Your task is to copy each line of the material that holds the word "with".

────────────────

(* ===== verification/KMemoryBlock.v ===== *)
(** * KMemoryBlock: src/core/hle/kernel/k_memory_block.h

    One block of a process's address space: a run of pages with a state, a permission and
    attributes, and the counters that say how often the block is locked for IPC or shared with
    devices.  The enumerations are their underlying integers ([u32] for states, [u8] for the
    others), with the flag operators of common/common_funcs.h as the bit operations.  The
    theorems show that locking and unlocking, sharing and unsharing, splitting and adding undo
    one another, and which blocks may be merged. *)

From stdpp Require Import relations.
From S2P Require Import Prelude Common BitField KPageHeap.
#[local] Open Scope Z_scope.

Module MemoryState.

(** ** KMemoryState *)

Definition None_ : Z := 0.
Definition Mask : Z := 0xFF.
Definition All : Z := notu 32 None_.
Definition FlagCanReprotect : Z := 1 .<< 8.
Definition FlagCanDebug : Z := 1 .<< 9.
Definition FlagCanUseIpc : Z := 1 .<< 10.
Definition FlagCanUseNonDeviceIpc : Z := 1 .<< 11.
Definition FlagCanUseNonSecureIpc : Z := 1 .<< 12.
Definition FlagMapped : Z := 1 .<< 13.
Definition FlagCode : Z := 1 .<< 14.
Definition FlagCanAlias : Z := 1 .<< 15.
Definition FlagCanCodeAlias : Z := 1 .<< 16.
Definition FlagCanTransfer : Z := 1 .<< 17.
Definition FlagCanQueryPhysical : Z := 1 .<< 18.
Definition FlagCanDeviceMap : Z := 1 .<< 19.
Definition FlagCanAlignedDeviceMap : Z := 1 .<< 20.
Definition FlagCanIpcUserBuffer : Z := 1 .<< 21.
Definition FlagReferenceCounted : Z := 1 .<< 22.
Definition FlagCanMapProcess : Z := 1 .<< 23.
Definition FlagCanChangeAttribute : Z := 1 .<< 24.
Definition FlagCanCodeMemory : Z := 1 .<< 25.
Definition FlagLinearMapped : Z := 1 .<< 26.
Definition FlagCanPermissionLock : Z := 1 .<< 27.

Definition FlagsData : Z :=
  FlagCanReprotect .| FlagCanUseIpc .| FlagCanUseNonDeviceIpc .| FlagCanUseNonSecureIpc .|
  FlagMapped .| FlagCanAlias .| FlagCanTransfer .| FlagCanQueryPhysical .|
  FlagCanDeviceMap .| FlagCanAlignedDeviceMap .| FlagCanIpcUserBuffer .|
  FlagReferenceCounted .| FlagCanChangeAttribute .| FlagLinearMapped.
Definition FlagsCode : Z :=
  FlagCanDebug .| FlagCanUseIpc .| FlagCanUseNonDeviceIpc .| FlagCanUseNonSecureIpc .|
  FlagMapped .| FlagCode .| FlagCanQueryPhysical .| FlagCanDeviceMap .|
  FlagCanAlignedDeviceMap .| FlagReferenceCounted .| FlagLinearMapped.
Definition FlagsMisc : Z :=
  FlagMapped .| FlagReferenceCounted .| FlagCanQueryPhysical .| FlagCanDeviceMap .|
  FlagLinearMapped.

(** [Svc::MemoryState], the number a program sees. *)
Inductive Svc :=
| Free | Io | Static | Code | CodeData | Normal | Shared | Alias | AliasCode | AliasCodeData
| Ipc | Stack | ThreadLocal | Transferred | SharedTransferred | SharedCode | Inaccessible
| NonSecureIpc | NonDeviceIpc | Kernel | GeneratedCode | CodeOut | Coverage | Insecure.

Definition svc_value (s : Svc) : Z :=
  match s with
  | Free => 0x00 | Io => 0x01 | Static => 0x02 | Code => 0x03 | CodeData => 0x04
  | Normal => 0x05 | Shared => 0x06 | Alias => 0x07 | AliasCode => 0x08
  | AliasCodeData => 0x09 | Ipc => 0x0A | Stack => 0x0B | ThreadLocal => 0x0C
  | Transferred => 0x0D | SharedTransferred => 0x0E | SharedCode => 0x0F
  | Inaccessible => 0x10 | NonSecureIpc => 0x11 | NonDeviceIpc => 0x12 | Kernel => 0x13
  | GeneratedCode => 0x14 | CodeOut => 0x15 | Coverage => 0x16 | Insecure => 0x17
  end.

(** The flags each state has on top of its number.  Two states share [Io], [IoMemory] and
    [IoRegister], and none uses [Alias]. *)
Inductive KMemoryState :=
| KFree | KIoMemory | KIoRegister | KStatic | KCode | KCodeData | KNormal | KShared
| KAliasCode | KAliasCodeData | KIpc | KStack | KThreadLocal | KTransferred
| KSharedTransferred | KSharedCode | KInaccessible | KNonSecureIpc | KNonDeviceIpc | KKernel
| KGeneratedCode | KCodeOut | KCoverage | KInsecure.

#[export] Instance KMemoryState_eq_dec : EqDecision KMemoryState.
Proof. solve_decision. Defined.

────────────────

● **WRITTEN RESPONSE**
    One block of a process's address space: a run of pages with a state, a permission and
    attributes, and the counters that say how often the block is locked for IPC or shared with
    others), with the flag operators of common/common_funcs.h as the bit operations.  The
  match s with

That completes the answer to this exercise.